There are approximately 5,000 deaths annually in truck related accidents and approximately 114,000 injuries sustained in truck accidents. After reading these statistics and driving home from my office in St. Louis MO, west on Interstate 44 with a 65 foot tractor trailer in my rear view mirror, I was not thinking—I hope that driver has been driving for eleven hours today so that he can maximize the profits for his company. That is the effect of the Bush administration’s rejection of proposals to restrict the number of hours truckers could drive on the road. This loosening of regulations for truckers was preceded by guess what, lobbying efforts by the trucking industry.
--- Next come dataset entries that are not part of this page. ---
(** A file of less than 4 GiB is accepted exactly when its text has no lexical error and its tokens are a
    program. *)
Theorem prototype_accepts_exactly args read path source : args !! 1%nat = Some path → existsb (λ a, bool_decide (a = "--tokens")) args = false →
  read path = Some source → utf8_valid source = true → (N.of_nat (length source) < u32_max)%N →
  ∃ report, prototype_main args read = Some report ∧
    ∀ summary, report = ItemReport summary ↔
      ∃ ts e items, lexes origin source (ts ++ [e]) [] ∧ program_at ts items ∧ summary = map item_summary items.
Proof.
  intros Hpath Htokens Hread Hv Hn. unfold prototype_main. rewrite Hpath, Hread. destruct (tokenize_exact source Hv Hn) as (ts & es & -> & Hl).
  destruct es as [|le es].
  2: { eexists. split; [done|]. intros summary. split; [done|]. intros (ts' & e & items & Hl' & _). by apply Hl in Hl' as [_ ?]. }
  rewrite Htokens. destruct (lexes_end_once origin source ts []) as (init & e & -> & He & Hinit); [by apply Hl|].
  destruct (parse_program_exact init e He Hinit) as (items & es & -> & Hp). eexists. split; [done|]. intros summary. cbn [errors]. split.
  - destruct es as [|pe es]; [|done]. intros [= <-]. exists init, e, items. split_and!; [by apply Hl|by apply Hp|done].
  - intros (ts' & e' & items' & [Ht _]%Hl & Hitems & ->). apply app_inj_tail in Ht as [-> ->]. apply Hp in Hitems as [-> ->]. done.
Qed.

(** ** Recovery *)

Definition parse_source (s : string) : option (list string * list ParseMessage) :=
  match tokenize (String.list_byte_of_string s) with
  | Some (Ok (ts, [])) => match parse_program ts with POk items p => Some (map (λ i, (item_summary i).1) items, map parse_message (errors p)) | _ => None end
  | _ => None
  end.

Example parser_samples :
  parse_source "fn main() { }" = Some (["main"], []) ∧
  parse_source "fn fib(n: Int) -> Int { if n < 2 { return n } return fib(n - 1) + fib(n - 2) } fn main() { let result = fib(10) print(result) }" =
    Some (["fib"; "main"], []) ∧
  parse_source "fn broken() -> { } fn ok() { let x = 1 }" = Some (["ok"], [ExpectedIdentifier "return type" LBrace]).
Proof. vm_compute. done. Qed.

(** A statement that ends too early takes the brace of its block with it: the function
    is lost, and so is the one after it. *)
Theorem recovery_takes_the_brace :
  parse_source "fn f() { let x = } fn g() { }" = Some ([], [ExpectedExpression RBrace; ExpectedKind "block" RBrace Eof]).
Proof. vm_compute. reflexivity. Qed.

(** An item that ends too early takes the keyword of the next with it. *)
Theorem recovery_takes_the_keyword : parse_source "let x = fn g() { } fn h() { }" = Some (["h"], [ExpectedExpression Fn]).
Proof. vm_compute. reflexivity. Qed.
The Federal Motor Carrier Safety Administration loosening standards has been done under the guise of fulfilling President Bush’s pledge to free the trucking industry from “cumbersome rules. I guess that these rules on how long a truck driver can drive are not really promulgated for safety of the truck driver and the cars he or she meets on the road, but are restrictions on free enterprise, at least from the view point of the current administration.
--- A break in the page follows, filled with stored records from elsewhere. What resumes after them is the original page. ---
(* ===== verification/PipelineClaims.v ===== *)
(** * Claims about the pipeline executor *)

From stdpp Require Import base gmap strings numbers sorting list.
From S2P Require Import Prelude Text Pipeline PipelineMachine.
Open Scope string_scope.
Open Scope list_scope.
Open Scope nat_scope.

(** ** The programs meet their specifications *)

Section programs.
Context {Op : Type} (x : Executor) (answers : Op → string → result string StageError → Prop).

(** A success is an answer of the stage's operation. *)
Definition answered_by (s : Stage Op) (input : string) (r : result string StageError) : Prop :=
  ∀ out, r = Ok out → answers (operation s) input (Ok out).

Lemma attempt_loop_ok s input attempt todo : iwp answers (answered_by s input) (attempt_loop s input attempt todo).
Proof.
  revert attempt. induction todo as [|todo IH]; intros attempt; simpl; [by intros out|].
  intros [|]; simpl; [by intros out|]. intros r Hr. destruct r as [out|[]]; simpl; try (by intros ? [= <-]); try (by intros ?).
  case_bool_decide; simpl; [|by intros ?]. intros [|]; [by intros ?|]. apply IH.
Qed.

Lemma stage_finished_ok s input r : answered_by s input r → iwp answers (answered_by s input) (stage_finished s r).
Proof.
  intros Hr. unfold stage_finished, record_circuit_success, record_circuit_failure. destruct r, (circuit s); simpl; done.
Qed.

Lemma run_stage_ok s input : iwp answers (answered_by s input) (run_stage s input).
Proof.
  unfold run_stage, try_bind. apply (iwp_bind answers (λ _, True)).
  { unfold check_circuit. destruct (circuit s); simpl; done. }
  intros [[]|e] _; simpl; [|by intros out]. destruct (deadline s) as [d|]; simpl.
  - split; [|by intros out]. eapply iwp_mono; [|apply attempt_loop_ok]. intros r. apply stage_finished_ok.
  - eapply iwp_bind; [apply attempt_loop_ok|]. intros r. apply stage_finished_ok.
Qed.

Lemma child_task_ok (R : nat → result string StageError → Prop) i s input :
  (∀ r, answered_by s input r → R i r) → R i (Err JoinFailed) →
  cwp answers (branch_result R i) false (child_task i s input).
Proof.
  intros HR Hj. unfold child_task. simpl. split; [done|]. intros [|]; simpl; [|by split].
  eapply cwp_bind_iwp; [apply run_stage_ok|]. intros r Hr. simpl. split; [done|]. intros l. split; [done|].
  by split; [|apply HR].
Qed.

Lemma spawn_children_ok {A} (R : nat → result string StageError → Prop) (Q : A → Prop) live index stages input k :
  (∀ i s, stages !! i = Some s → cwp answers (branch_result R (index + i)) false (child_task (index + i) s input)) →
  rwp x answers R Q true (live ++ seq index (length stages)) k →
  rwp x answers R Q true live (spawn_children index stages input k).
Proof.
  revert index live. induction stages as [|s stages IH]; intros index live Hc Hk; simpl in *; [by rewrite app_nil_r in Hk|].
  split; [done|]. exists index. split; [rewrite <-(Nat.add_0_r index); by apply (Hc 0)|].
  apply IH; [|by rewrite <-app_assoc]. intros i s' Hs. replace (S index + i) with (index + S i) by lia. by apply Hc.
Qed.

Lemma extend_events_ok {A} (R : nat → result string StageError → Prop) (Q : A → Prop) sem live events k :
  rwp x answers R Q sem live k → rwp x answers R Q sem live (extend_events events k).
Proof. induction events; simpl; auto. Qed.

(** What the join loop has collected, while no branch has failed. *)
Definition joins_ok (R : nat → result string StageError → Prop) (live : list nat) (n : nat)
    (results : list (nat * string)) (failure : option StageError) : Prop :=
  failure = None → live ++ results.*1 ≡ₚ seq 0 n ∧ Forall (λ p, R p.1 (Ok p.2)) results.

Lemma join_loop_ok (R : nat → result string StageError → Prop) sem live n results failure :
  joins_ok R live n results failure →
  rwp x answers R (λ r, joins_ok R [] n r.1 r.2) sem live (join_loop (length live) results failure).
Proof.
  remember (length live) as m eqn:Hm. revert live results failure Hm.
  induction m as [|m IH]; intros live results failure Hm Hc; simpl.
  { destruct live; [|done]. split; [done|]. by intros [|] ? ? ?. }
  split; [by intros ->|]. intros l1 i l2 j -> Hj.
  assert (m = length (l1 ++ l2)) as Hm' by (rewrite length_app in *; simpl in Hm; lia).
  destruct j as [[[index r] events]|[]]; simpl.
  - destruct Hj as [Hi HR]. simpl in Hi, HR. subst index. apply extend_events_ok.
    destruct r as [out|e]; simpl.
    + apply IH; [done|]. intros ->. destruct (Hc eq_refl) as [Hp HF]. split.
      * rewrite fmap_app. simpl. rewrite <-Hp. solve_Permutation.
      * apply Forall_app. by split; [|repeat constructor].
    + apply IH; [done|]. destruct failure; simpl; done.
  - apply IH; [done|]. destruct failure; simpl; done.
Qed.

Lemma run_fan_out_ok (R : nat → result string StageError → Prop) sem stages join input :
  (∀ i s r, stages !! i = Some s → answered_by s input r → R i r) → (∀ i, R i (Err JoinFailed)) →
  rwp x answers R (λ r, ∀ outs, r = Ok outs →
      ∃ results, results.*1 ≡ₚ seq 0 (length stages) ∧ Forall (λ p, R p.1 (Ok p.2)) results ∧
        outs = match join with PreserveInputOrder => stable_sort index_le results | CompletionOrder => results end.*2)
    sem [] (run_fan_out x stages join input).
Proof.
  intros HR Hj. unfold run_fan_out. simpl. split_and!; [done..|]. apply spawn_children_ok.
  { intros i s Hs. simpl. apply child_task_ok; [|apply Hj]. intros r. by apply HR. }
  simpl. eapply rwp_bind.
  - rewrite <-(length_seq (length stages) 0) at 2. apply (join_loop_ok R _ _ (length stages)).
    intros _. rewrite app_nil_r. by split.
  - intros [results failure] sem' Hc. simpl in *. split; [done|]. intros outs. destruct failure; simpl; [done|].
    intros [= <-]. destruct (Hc eq_refl) as [Hp HF]. by exists results.
Qed.

Abbreviation any := (λ (_ : nat) (_ : result string StageError), True).

Lemma run_serial_ok stages out : iwp answers (λ _, True) (run_serial stages out).
Proof.
  revert out. induction stages as [|s stages IH]; intros out; simpl; [done|]. unfold try_bind.
  eapply iwp_bind; [apply run_stage_ok|]. intros [out'|e] _; [apply IH|done].
Qed.

Lemma run_groups_ok sem groups outputs : rwp x answers any (λ _, True) sem [] (run_groups x groups outputs).
Proof.
  revert sem outputs. induction groups as [|group groups IH]; intros sem outputs; cbn [run_groups rwp]; [done|].
  intros [|]; [done|]. destruct group as [stages|stages join], (last outputs) as [out|]; cbn [rwp]; try done.
  - unfold try_bind. eapply rwp_bind_iwp; [apply run_serial_ok|]. intros [out'|e] _; [apply IH|done].
  - unfold try_bind. eapply rwp_bind; [by apply run_fan_out_ok|]. intros [outs|e] sem' _; simpl; [apply IH|done].
Qed.

Lemma run_pipeline_ok sem groups input : rwp x answers any (λ _, True) sem [] (run_pipeline x groups input).
Proof.
  unfold run_pipeline. simpl. eapply rwp_bind; [apply run_groups_ok|]. intros [out|e] sem' _; simpl; [done|].
  by case_bool_decide.
Qed.
End programs.

(** Sorting by index recovers the order of the branches. *)
Lemma sorted_by_index results n :
  results.*1 ≡ₚ seq 0 n → (stable_sort index_le results).*1 = seq 0 n.
Proof.
  intros Hp. apply (StronglySorted_unique (≤)).
  - assert (StronglySorted index_le (stable_sort index_le results)) as Hs.
    { apply stable_sort_sorted; unfold index_le; intros *; rewrite ?bool_decide_eq_true, ?bool_decide_eq_false; lia. }
    induction Hs as [|a l Hl IH Ha]; [constructor|]. csimpl. constructor; [done|].
    apply Forall_fmap. eapply Forall_impl; [exact Ha|]. intros b Hb%Is_true_true.
    unfold index_le in Hb. by apply bool_decide_eq_true in Hb.
  - apply Sorted_StronglySorted; [intros ? ? ?; lia|]. generalize 0. clear Hp. induction n as [|n IH]; intros i; simpl; [constructor|].
    constructor; [apply IH|]. destruct n; simpl; constructor. lia.
  - by rewrite stable_sort_perm.
Qed.

(** ** Scheduling *)

(** C17: a pipeline always completes when its operations answer: however tasks
    interleave, time passes, circuits change or the handle cancels, only
    finitely many task steps can follow, a pipeline that has not ended can
    take one without any operation panicking, and when the root returns every
    child task has been joined. *)
Theorem pipelines_complete {Op} x (answers : Op → string → result string StageError → Prop) panics
    capacity fan_out w groups input m :
  executor_new capacity fan_out = Ok x →
  (∀ op arg, ∃ r, answers op arg r) →
  reachable x answers panics w (run_pipeline x groups input) m →
  Acc (flip_step x answers panics) m ∧
  (finished m ∨ ∃ m', mstep x answers false m m') ∧
  (∀ r, m_root m = Some (Ret r) → m_children m = []).
Proof.
  intros Hx Hans Hm.
  assert (0 < max_fan_out x) as Hmax.
  { unfold executor_new in Hx. repeat case_bool_decide; simplify_eq/=. lia. }
  pose proof (reachable_ok x answers panics _ _ w _ m Hm (λ sem, run_pipeline_ok x answers sem groups input)) as Hinv.
  split_and!; [apply machine_acc|by eapply machine_progress|].
  intros r Hr. destruct Hinv as [Hroot]. rewrite Hr in Hroot. destruct Hroot as (sem&live&[-> _]&Hc&_).
  by apply Forall2_nil_inv_l in Hc.
Qed.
This relaxing of regulations is in spite of the fact that a person dies in the United States every 15 minutes in a trucking related accident. Over the last 6 years, the Federal Motor Carrier safety administration has with the support of the White House rejected proposals reduce the number of hours a truck driver can drive, rejected proposals to impose electronic monitoring to prevent widespread cheating on drivers logs and rejected calls for for more rigorous truck driver training.
As long as the government and trucking companies have this attitude, there will be work for people like me, a trial lawyer. There is nothing that convinces a jury to award large damages then evidence that the defendant put profits over safety.